Activity → For the records below, print the lines from the line with "Lemma step_0 valid" through the line with "rewrite Ef in Hf]." exactly as written; include both end lines and exclude the rest.

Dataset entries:
********************

Lemma step_empty valid kind db : shape "empty" db ->
  exists db', runs (migrate_schema_step valid kind "empty") db db' (Some "0") /\ upgrades "empty" "0" db db'.
Proof.
  inversion 1 as [db0 Hn| | | | |? ? Hv]; subst; [|set_solver]. eexists. split.
  - change (migrate_schema_step valid kind "empty") with (_ ← migrate_from_empty_to_0 kind; mret (M := Tx) (Some "0")).
    eapply runs_bind; [|apply runs_ret]. unfold migrate_from_empty_to_0.
    repeat (eapply runs_bind; [apply runs_create; rewrite ?lookup_insert_ne by done; apply Hn; set_solver|]).
    apply runs_create; rewrite ?lookup_insert_ne by done; apply Hn; set_solver.
  - assert (db !! "api_info" = None /\ db !! "indexes" = None /\ db !! "chisel_version" = None /\ db !! "modules" = None /\
      db !! "policy_store" = None /\ db !! "sources" = None /\ db !! "types" = None /\ db !! "type_names" = None /\
      db !! "fields" = None /\ db !! "field_names" = None /\ db !! "field_labels" = None /\ db !! "policies" = None /\
      db !! "endpoints" = None) as (? & ? & ? & ? & ? & ? & ? & ? & ? & ? & ? & ? & ?) by (repeat split; apply Hn; set_solver).
    split.
    + apply shape_0; unfold core; repeat split; lookups; try (by left). right; split; by simplify_map_eq.
    + unfold content. f_equal; lookups. cbn. rewrite in_order_nil.
      change (omap source_of []) with (@nil SourceRow). by rewrite migrate_sources_nil.
    + intros n Hne. frame Hne.
    + intros _. lookups.
    + lookups.
Qed.

Lemma step_0 valid kind db : shape "0" db ->
  exists db', runs (migrate_schema_step valid kind "0") db db' (Some "0.7") /\ upgrades "0" "0.7" db db'.
Proof.
  inversion 1 as [|? Hcore Hapi Hidx Hcode Hv Hm Hp| | | |? ? Hv]; subst; [|set_solver].
  destruct Hcore as (Ht & Hn & Hf & Hfn & Hl & Hpol).
  destruct (db !! "fields") as [f|] eqn:Ef; [|unfold holds in Hf; by rewrite Ef in Hf].
  assert (t_def f = fields_0) as Hfd by (unfold holds in Hf; rewrite Ef in Hf; by injection Hf). clear Hf.
  eexists. split.
  - change (migrate_schema_step valid kind "0") with (_ ← migrate_from_0_to_0_7 kind; mret (M := Tx) (Some "0.7")).
    eapply runs_bind; [|apply runs_ret]. unfold migrate_from_0_to_0_7. eapply runs_bind; [by apply runs_create|].
    apply runs_add_column; [by rewrite lookup_insert_ne|]. rewrite Hfd. cbn. set_solver.
  - rewrite Hfd. split.
    + apply shape_0_7; unfold core; repeat split; lookups.
    + unfold content. f_equal; lookups.
    + intros n Hne. frame Hne.
    + intros _. lookups.
    + lookups.
Qed.

Lemma step_0_7 valid db : shape "0.7" db ->
  exists db', runs (migrate_schema_step valid Sqlite "0.7") db db' (Some "1") /\ upgrades "0.7" "1" db db'.
Proof.
  inversion 1 as [| |? Hcore Hapi Hidx Hcode Hv Hm Hp| | |? ? Hv]; subst; [|set_solver].
  destruct Hcore as (Ht & Hn & Hf & Hfn & Hl & Hpol). eexists. split.
  - change (migrate_schema_step valid Sqlite "0.7") with (_ ← migrate_from_0_7_to_1 Sqlite; mret (M := Tx) (Some "1")).
    eapply runs_bind; [|apply runs_ret]. unfold migrate_from_0_7_to_1.
    repeat (eapply runs_bind; [apply runs_ensure|]). eapply runs_bind; [apply runs_ignore_drop|apply runs_ignore_rename].
  - set (db2 := ensured "indexes" indexes_1 (ensured "api_info" api_info_1 db)).
    assert (forall n, n <> "api_info" -> n <> "indexes" -> db2 !! n = db !! n) as Hsame.
    { intros n H1 H2. unfold db2, ensured. repeat case_match; by rewrite ?lookup_insert_ne. }
    assert (holds db2 "api_info" api_info_1 /\ rows_of db2 "api_info" = rows_of db "api_info" /\
      holds db2 "indexes" indexes_1 /\ rows_of db2 "indexes" = rows_of db "indexes") as (Ha & Har & Hi & Hir).
    { unfold db2, ensured. destruct (db !! "api_info") as [a|] eqn:Ea, (db !! "indexes") as [b|] eqn:Eb;
        rewrite ?lookup_insert_ne, ?Ea, ?Eb by done; unfold optional, holds, rows_of in *; rewrite ?Ea, ?Eb in *;
        simplify_map_eq; naive_solver. }
    clearbody db2.
    assert (forall n, n <> "api_info" -> n <> "indexes" -> n <> "sessions" -> n <> "endpoints" -> n <> "sources" ->
      renamed "endpoints" "sources" (base.delete "sessions" db2) !! n = db !! n) as Hs.
    { intros n H1 H2 H3 H4 H5. rewrite <- Hsame by done. unfold renamed.
      repeat case_match; by rewrite ?lookup_insert_ne, ?lookup_delete_ne by done. }
    assert (forall n, n = "api_info" \/ n = "indexes" ->
      renamed "endpoints" "sources" (base.delete "sessions" db2) !! n = db2 !! n) as Hs2.
    { intros n Hne. unfold renamed. repeat case_match; destruct Hne as [-> | ->];
        by rewrite ?lookup_insert_ne, ?lookup_delete_ne by done. }
    assert (exists t, renamed "endpoints" "sources" (base.delete "sessions" db2) !! "sources" = Some t /\
      t_def t = endpoints_0 /\ t_rows t = code_rows db) as (t & Hst & Hsd & Hsr).
    { unfold renamed, code_rows. rewrite !lookup_delete_ne, !Hsame by done.
      unfold has_code, holds, rows_of in Hcode |- *. destruct Hcode as [Hc|[Hc He]].
      - destruct (db !! "sources") as [t|] eqn:Et; [|done]. injection Hc as Hc. exists t.
        repeat split; [|done]. case_match; by rewrite ?lookup_delete_ne, Hsame.
      - rewrite Hc. destruct (db !! "endpoints") as [t|] eqn:Et; [|done]. injection He as He. exists t.
        by rewrite lookup_insert_eq. }
    set (db' := renamed _ _ _) in *. clearbody db'. split.
    + apply shape_1; unfold core; repeat split; unfold holds in *; rewrite ?Hs, ?Hs2, ?Hst by (done || auto); try done. cbn. by rewrite Hsd.
    + unfold content. f_equal; unfold rows_of in *; rewrite ?Hs, ?Hs2 by (done || auto); try done. cbn.
      unfold code_rows at 1. by rewrite Hst, Hsr.
    + intros n Hne. apply Hs; intros ->; apply Hne; set_solver.
    + intros _. unfold code_rows at 1. by rewrite Hst, Hsr.
    + unfold rows_of. by rewrite Hs.
Qed.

********************

Solution for this exercise →
Lemma step_0 valid kind db : shape "0" db ->
  exists db', runs (migrate_schema_step valid kind "0") db db' (Some "0.7") /\ upgrades "0" "0.7" db db'.
Proof.
  inversion 1 as [|? Hcore Hapi Hidx Hcode Hv Hm Hp| | | |? ? Hv]; subst; [|set_solver].
  destruct Hcore as (Ht & Hn & Hf & Hfn & Hl & Hpol).
  destruct (db !! "fields") as [f|] eqn:Ef; [|unfold holds in Hf; by rewrite Ef in Hf].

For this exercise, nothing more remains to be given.